## AIM OF THE TASK
Start at the line below containing "place_mirrors (hBoxLayout.place_all g" and stop at the line containing "img). unfold encode_message.". Repeat every line of that stretch exactly, and nothing outside it.

## INFORMATION SUPPLIED
Segment Open

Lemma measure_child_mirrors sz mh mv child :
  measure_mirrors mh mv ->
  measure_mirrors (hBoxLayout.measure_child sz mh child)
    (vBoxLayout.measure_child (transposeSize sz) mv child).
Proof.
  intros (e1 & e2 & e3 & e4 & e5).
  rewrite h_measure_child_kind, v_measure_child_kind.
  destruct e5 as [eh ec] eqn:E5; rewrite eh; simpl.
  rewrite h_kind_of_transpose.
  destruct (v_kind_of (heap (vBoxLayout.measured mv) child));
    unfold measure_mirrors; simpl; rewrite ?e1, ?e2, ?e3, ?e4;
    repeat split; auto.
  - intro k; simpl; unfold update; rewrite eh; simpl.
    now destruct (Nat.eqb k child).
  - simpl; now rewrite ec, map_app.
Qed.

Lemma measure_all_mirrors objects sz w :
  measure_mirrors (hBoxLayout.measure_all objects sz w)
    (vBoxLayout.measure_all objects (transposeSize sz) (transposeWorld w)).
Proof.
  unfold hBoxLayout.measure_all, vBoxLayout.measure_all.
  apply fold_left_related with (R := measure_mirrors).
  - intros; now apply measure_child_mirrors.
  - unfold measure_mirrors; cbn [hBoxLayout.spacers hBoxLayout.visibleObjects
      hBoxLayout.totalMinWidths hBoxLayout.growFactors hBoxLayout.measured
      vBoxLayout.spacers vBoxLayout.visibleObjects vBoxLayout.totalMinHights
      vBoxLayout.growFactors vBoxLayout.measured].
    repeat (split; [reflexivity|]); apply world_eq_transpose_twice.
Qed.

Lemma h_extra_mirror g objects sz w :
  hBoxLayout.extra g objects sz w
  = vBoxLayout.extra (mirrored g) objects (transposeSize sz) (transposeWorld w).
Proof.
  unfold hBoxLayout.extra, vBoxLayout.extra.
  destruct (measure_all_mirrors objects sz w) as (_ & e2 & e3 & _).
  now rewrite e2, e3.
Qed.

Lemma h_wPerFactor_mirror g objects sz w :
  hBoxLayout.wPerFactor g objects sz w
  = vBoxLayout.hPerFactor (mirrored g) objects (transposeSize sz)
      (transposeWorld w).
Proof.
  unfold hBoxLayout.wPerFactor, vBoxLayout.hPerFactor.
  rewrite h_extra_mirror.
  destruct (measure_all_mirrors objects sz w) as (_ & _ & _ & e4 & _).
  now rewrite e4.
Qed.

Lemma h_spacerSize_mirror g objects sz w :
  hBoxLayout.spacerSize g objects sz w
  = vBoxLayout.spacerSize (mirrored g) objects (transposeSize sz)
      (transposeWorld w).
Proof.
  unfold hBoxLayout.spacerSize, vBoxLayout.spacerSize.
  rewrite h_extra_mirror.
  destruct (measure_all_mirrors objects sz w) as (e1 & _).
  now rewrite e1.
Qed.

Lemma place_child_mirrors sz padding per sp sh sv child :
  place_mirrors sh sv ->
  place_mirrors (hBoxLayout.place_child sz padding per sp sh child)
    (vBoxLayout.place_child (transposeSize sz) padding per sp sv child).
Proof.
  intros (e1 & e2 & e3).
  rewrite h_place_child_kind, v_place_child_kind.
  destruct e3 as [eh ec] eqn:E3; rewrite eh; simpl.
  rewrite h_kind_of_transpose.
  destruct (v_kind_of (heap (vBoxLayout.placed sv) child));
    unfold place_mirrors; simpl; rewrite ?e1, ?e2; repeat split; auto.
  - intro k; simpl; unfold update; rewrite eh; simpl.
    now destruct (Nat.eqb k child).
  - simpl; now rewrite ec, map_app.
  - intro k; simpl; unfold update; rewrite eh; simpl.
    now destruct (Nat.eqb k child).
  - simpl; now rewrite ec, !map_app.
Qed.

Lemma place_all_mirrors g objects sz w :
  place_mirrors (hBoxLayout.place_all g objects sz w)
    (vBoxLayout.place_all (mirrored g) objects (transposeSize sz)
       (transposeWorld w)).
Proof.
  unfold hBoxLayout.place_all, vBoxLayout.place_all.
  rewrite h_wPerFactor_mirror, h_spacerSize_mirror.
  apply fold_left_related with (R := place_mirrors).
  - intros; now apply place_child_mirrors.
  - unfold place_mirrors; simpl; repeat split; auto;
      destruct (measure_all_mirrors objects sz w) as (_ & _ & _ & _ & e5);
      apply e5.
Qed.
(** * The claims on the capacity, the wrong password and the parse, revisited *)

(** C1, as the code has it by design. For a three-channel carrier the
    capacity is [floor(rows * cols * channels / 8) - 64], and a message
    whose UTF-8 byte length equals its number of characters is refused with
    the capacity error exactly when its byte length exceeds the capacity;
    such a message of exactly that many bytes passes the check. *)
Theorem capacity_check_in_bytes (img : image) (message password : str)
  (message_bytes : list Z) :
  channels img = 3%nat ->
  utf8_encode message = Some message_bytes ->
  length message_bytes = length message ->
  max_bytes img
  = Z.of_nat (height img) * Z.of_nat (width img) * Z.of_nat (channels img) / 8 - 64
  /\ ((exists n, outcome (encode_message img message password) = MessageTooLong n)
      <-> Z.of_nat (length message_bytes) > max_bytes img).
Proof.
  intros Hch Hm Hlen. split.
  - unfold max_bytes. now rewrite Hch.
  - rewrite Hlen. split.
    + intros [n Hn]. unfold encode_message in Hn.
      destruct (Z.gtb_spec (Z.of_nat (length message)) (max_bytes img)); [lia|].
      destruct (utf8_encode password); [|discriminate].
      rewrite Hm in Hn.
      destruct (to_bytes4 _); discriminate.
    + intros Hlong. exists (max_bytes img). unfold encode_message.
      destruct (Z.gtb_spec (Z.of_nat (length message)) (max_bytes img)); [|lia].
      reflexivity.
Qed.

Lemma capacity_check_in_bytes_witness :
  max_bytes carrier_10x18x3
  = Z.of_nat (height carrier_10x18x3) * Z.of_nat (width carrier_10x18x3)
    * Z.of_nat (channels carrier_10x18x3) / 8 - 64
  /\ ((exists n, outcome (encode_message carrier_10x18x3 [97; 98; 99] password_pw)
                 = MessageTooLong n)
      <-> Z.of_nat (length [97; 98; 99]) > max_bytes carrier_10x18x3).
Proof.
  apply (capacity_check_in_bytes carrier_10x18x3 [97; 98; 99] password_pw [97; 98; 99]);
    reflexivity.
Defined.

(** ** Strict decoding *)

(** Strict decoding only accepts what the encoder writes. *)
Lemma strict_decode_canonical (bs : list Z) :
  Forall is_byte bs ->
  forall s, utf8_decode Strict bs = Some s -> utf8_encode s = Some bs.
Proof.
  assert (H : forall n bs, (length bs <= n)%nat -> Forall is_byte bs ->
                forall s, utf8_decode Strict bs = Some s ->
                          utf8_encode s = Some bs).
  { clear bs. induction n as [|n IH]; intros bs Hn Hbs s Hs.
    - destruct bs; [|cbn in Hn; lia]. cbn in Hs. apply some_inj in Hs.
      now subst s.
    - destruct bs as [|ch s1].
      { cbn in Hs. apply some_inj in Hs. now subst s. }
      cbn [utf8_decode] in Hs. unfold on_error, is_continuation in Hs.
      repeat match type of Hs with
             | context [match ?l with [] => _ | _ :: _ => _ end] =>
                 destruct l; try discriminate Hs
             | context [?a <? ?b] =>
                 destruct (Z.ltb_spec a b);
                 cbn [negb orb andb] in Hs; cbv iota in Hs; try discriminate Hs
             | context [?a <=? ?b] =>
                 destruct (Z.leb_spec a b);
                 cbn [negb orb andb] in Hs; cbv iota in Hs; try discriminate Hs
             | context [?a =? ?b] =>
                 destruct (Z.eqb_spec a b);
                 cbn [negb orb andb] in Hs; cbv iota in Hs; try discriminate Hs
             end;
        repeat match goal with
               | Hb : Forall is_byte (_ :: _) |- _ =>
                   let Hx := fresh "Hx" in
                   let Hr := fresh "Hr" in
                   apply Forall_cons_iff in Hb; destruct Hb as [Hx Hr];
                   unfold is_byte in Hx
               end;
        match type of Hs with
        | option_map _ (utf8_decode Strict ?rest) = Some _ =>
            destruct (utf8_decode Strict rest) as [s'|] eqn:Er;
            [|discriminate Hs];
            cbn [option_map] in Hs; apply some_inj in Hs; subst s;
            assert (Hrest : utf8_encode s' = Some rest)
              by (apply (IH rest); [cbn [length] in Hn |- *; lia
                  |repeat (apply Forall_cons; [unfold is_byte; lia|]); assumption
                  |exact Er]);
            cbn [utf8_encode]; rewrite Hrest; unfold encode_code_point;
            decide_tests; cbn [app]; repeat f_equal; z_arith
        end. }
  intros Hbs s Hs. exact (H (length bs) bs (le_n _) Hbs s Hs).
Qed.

Segment Closed

## ANSWER TO THIS TASK
  place_mirrors (hBoxLayout.place_all g objects sz w)
    (vBoxLayout.place_all (mirrored g) objects (transposeSize sz)
       (transposeWorld w)).
Proof.
  unfold hBoxLayout.place_all, vBoxLayout.place_all.
  rewrite h_wPerFactor_mirror, h_spacerSize_mirror.
  apply fold_left_related with (R := place_mirrors).
  - intros; now apply place_child_mirrors.
  - unfold place_mirrors; simpl; repeat split; auto;
      destruct (measure_all_mirrors objects sz w) as (_ & _ & _ & _ & e5);
      apply e5.
Qed.
(** * The claims on the capacity, the wrong password and the parse, revisited *)

(** C1, as the code has it by design. For a three-channel carrier the
    capacity is [floor(rows * cols * channels / 8) - 64], and a message
    whose UTF-8 byte length equals its number of characters is refused with
    the capacity error exactly when its byte length exceeds the capacity;
    such a message of exactly that many bytes passes the check. *)
Theorem capacity_check_in_bytes (img : image) (message password : str)
  (message_bytes : list Z) :
  channels img = 3%nat ->
  utf8_encode message = Some message_bytes ->
  length message_bytes = length message ->
  max_bytes img
  = Z.of_nat (height img) * Z.of_nat (width img) * Z.of_nat (channels img) / 8 - 64
  /\ ((exists n, outcome (encode_message img message password) = MessageTooLong n)
      <-> Z.of_nat (length message_bytes) > max_bytes img).
Proof.
  intros Hch Hm Hlen. split.
  - unfold max_bytes. now rewrite Hch.
  - rewrite Hlen. split.
    + intros [n Hn]. unfold encode_message in Hn.
      destruct (Z.gtb_spec (Z.of_nat (length message)) (max_bytes img)); [lia|].
      destruct (utf8_encode password); [|discriminate].
      rewrite Hm in Hn.
      destruct (to_bytes4 _); discriminate.
    + intros Hlong. exists (max_bytes img). unfold encode_message.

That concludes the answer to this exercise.